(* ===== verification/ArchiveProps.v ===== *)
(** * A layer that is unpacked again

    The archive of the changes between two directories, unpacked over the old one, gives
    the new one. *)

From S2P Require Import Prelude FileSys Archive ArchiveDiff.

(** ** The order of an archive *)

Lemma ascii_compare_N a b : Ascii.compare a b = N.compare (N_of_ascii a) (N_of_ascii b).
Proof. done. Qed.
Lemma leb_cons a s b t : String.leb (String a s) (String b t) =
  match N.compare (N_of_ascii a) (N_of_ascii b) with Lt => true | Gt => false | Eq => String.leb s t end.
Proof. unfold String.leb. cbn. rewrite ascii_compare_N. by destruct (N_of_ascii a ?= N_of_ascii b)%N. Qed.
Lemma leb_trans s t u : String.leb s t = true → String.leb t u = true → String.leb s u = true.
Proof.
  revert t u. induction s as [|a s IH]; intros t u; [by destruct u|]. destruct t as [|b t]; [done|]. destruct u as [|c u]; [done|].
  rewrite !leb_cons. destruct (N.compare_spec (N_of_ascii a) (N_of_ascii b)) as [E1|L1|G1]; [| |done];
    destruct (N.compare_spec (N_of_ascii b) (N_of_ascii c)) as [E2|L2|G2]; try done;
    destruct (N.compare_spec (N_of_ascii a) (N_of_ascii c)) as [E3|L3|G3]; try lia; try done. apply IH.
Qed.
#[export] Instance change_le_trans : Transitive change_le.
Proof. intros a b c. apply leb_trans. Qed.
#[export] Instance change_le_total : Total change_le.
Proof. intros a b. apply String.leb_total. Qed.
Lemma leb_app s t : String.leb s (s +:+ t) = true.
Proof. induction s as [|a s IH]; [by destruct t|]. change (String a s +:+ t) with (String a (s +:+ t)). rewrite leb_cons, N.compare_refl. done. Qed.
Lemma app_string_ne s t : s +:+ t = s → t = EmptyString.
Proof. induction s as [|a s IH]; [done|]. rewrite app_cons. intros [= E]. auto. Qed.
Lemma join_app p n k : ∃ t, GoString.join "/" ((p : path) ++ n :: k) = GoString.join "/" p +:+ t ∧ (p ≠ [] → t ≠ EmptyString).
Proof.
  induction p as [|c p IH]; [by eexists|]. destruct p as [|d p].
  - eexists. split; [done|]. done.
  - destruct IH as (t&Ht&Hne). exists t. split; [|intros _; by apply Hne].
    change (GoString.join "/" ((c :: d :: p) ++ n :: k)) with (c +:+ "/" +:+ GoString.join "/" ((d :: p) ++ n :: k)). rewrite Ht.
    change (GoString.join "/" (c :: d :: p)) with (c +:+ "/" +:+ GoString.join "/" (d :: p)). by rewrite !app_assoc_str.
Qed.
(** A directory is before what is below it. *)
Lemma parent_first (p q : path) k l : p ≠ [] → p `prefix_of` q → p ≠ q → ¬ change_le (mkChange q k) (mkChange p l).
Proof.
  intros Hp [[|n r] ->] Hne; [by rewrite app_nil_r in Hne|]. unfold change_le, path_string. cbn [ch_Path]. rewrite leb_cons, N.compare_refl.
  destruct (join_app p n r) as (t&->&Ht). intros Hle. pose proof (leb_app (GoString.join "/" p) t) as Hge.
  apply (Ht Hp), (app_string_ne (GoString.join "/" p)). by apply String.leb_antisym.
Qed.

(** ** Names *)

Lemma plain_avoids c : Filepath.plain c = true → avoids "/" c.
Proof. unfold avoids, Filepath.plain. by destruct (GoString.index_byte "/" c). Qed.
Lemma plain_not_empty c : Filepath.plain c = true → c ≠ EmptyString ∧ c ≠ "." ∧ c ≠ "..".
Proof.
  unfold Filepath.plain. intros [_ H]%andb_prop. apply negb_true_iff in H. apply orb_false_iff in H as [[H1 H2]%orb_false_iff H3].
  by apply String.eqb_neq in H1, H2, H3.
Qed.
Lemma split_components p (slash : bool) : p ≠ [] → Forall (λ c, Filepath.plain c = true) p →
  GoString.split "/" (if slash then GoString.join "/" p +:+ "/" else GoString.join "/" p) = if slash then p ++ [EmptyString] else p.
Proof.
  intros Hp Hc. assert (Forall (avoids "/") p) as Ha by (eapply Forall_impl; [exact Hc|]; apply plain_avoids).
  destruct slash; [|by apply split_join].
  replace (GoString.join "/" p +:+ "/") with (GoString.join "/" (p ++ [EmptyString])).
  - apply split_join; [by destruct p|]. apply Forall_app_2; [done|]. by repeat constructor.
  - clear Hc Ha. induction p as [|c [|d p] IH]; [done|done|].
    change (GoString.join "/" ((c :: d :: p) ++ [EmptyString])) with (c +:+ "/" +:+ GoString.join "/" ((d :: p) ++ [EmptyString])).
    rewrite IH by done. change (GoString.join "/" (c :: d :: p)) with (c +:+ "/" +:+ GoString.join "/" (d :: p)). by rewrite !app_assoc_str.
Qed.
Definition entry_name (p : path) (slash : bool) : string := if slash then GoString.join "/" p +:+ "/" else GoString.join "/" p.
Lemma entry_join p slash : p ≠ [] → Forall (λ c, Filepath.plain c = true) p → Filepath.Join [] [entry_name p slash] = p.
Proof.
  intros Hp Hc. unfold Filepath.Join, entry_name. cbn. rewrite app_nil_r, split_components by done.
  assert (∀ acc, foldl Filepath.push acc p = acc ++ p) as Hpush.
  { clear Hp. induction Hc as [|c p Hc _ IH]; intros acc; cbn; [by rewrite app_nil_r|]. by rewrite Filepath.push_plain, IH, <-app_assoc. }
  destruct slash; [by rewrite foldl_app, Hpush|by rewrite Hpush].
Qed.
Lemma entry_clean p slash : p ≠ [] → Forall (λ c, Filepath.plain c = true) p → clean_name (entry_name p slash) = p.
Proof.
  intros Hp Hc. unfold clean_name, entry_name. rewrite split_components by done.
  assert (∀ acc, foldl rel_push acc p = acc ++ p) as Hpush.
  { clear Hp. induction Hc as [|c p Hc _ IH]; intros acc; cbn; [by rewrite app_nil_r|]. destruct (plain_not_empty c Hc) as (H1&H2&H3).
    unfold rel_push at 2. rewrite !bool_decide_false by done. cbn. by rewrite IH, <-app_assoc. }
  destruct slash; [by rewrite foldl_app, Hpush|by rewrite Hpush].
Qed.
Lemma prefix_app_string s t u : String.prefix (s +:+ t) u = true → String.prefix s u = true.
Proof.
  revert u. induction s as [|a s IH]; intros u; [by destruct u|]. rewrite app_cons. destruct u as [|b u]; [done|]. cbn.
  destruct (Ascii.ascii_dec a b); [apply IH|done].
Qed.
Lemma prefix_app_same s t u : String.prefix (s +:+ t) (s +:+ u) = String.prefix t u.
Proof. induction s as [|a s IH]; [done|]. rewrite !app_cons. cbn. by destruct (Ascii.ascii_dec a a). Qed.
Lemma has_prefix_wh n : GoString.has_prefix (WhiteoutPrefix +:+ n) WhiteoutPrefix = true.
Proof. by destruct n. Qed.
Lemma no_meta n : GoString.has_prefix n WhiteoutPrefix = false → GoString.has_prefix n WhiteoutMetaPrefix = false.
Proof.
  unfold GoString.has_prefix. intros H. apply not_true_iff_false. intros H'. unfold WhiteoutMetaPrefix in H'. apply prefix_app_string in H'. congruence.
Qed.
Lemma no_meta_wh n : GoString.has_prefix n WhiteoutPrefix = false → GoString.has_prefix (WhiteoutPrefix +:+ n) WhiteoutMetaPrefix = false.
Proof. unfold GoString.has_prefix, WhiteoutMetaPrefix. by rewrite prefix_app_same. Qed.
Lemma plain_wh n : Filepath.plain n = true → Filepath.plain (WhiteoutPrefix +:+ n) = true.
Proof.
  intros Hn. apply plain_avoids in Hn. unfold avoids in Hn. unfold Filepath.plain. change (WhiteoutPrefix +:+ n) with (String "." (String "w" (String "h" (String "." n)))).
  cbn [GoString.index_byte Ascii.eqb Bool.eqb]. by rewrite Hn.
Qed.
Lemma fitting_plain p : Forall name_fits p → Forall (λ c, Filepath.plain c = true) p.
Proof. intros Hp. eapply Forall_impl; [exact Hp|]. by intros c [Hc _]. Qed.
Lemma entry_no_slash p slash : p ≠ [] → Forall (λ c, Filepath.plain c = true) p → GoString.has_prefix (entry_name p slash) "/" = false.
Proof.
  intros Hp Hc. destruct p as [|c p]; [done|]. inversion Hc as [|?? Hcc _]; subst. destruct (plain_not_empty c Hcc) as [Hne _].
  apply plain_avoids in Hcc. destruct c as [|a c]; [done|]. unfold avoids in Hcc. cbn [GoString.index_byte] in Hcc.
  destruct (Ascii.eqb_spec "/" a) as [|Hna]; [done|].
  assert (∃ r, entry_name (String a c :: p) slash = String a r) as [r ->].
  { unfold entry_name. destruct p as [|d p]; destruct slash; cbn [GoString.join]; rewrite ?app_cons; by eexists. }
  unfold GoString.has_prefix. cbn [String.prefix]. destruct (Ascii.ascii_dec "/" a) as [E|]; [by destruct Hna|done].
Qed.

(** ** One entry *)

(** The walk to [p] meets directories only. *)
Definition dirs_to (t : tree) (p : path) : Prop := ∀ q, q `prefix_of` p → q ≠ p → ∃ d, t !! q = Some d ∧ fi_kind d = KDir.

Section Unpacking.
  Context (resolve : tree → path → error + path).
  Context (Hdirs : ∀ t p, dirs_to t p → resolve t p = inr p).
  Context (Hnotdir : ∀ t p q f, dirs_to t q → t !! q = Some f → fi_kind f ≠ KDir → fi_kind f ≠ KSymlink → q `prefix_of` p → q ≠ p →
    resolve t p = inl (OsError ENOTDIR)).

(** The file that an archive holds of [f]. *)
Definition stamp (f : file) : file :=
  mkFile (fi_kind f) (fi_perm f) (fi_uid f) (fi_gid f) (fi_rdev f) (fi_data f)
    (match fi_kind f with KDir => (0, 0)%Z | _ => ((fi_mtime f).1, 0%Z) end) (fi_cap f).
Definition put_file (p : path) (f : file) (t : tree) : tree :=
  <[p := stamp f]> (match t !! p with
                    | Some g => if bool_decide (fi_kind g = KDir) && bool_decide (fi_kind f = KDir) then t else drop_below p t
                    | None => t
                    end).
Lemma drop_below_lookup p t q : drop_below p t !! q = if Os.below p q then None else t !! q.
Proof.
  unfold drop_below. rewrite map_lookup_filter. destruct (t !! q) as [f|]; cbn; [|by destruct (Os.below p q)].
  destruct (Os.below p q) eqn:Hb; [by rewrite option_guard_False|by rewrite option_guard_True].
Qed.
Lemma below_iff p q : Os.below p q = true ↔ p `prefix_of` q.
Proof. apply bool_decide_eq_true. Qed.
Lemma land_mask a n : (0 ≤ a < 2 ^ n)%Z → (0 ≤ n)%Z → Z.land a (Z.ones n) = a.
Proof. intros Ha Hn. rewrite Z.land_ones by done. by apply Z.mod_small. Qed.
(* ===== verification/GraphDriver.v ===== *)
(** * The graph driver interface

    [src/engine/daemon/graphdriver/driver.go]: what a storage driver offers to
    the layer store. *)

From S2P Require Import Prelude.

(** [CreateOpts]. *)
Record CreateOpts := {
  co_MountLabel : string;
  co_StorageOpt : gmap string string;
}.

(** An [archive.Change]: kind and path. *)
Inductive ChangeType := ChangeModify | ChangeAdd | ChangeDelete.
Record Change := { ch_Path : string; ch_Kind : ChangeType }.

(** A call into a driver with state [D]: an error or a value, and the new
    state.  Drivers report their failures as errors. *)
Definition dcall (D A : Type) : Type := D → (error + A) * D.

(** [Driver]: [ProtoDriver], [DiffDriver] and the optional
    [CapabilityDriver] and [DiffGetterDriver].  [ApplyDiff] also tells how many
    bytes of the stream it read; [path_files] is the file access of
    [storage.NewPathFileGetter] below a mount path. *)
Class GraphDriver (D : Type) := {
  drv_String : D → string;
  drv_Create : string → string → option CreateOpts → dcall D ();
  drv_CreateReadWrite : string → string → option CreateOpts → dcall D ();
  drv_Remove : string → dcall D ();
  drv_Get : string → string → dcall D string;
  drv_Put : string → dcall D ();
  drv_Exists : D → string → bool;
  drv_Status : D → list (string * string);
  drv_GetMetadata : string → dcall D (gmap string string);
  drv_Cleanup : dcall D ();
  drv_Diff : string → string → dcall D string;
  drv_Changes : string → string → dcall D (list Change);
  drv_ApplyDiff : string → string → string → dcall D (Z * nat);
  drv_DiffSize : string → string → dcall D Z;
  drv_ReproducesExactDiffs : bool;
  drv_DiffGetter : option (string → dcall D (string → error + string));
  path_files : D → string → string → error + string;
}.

——————————

◆ Exercise directions: Everything in the material above from the line that has "the new one. *)" through the line that has "Lemma leb_cons a" must be duplicated exactly, with no other lines given.

◆ Exercise solution:
    the new one. *)

From S2P Require Import Prelude FileSys Archive ArchiveDiff.

(** ** The order of an archive *)

Lemma ascii_compare_N a b : Ascii.compare a b = N.compare (N_of_ascii a) (N_of_ascii b).
Proof. done. Qed.
Lemma leb_cons a s b t : String.leb (String a s) (String b t) =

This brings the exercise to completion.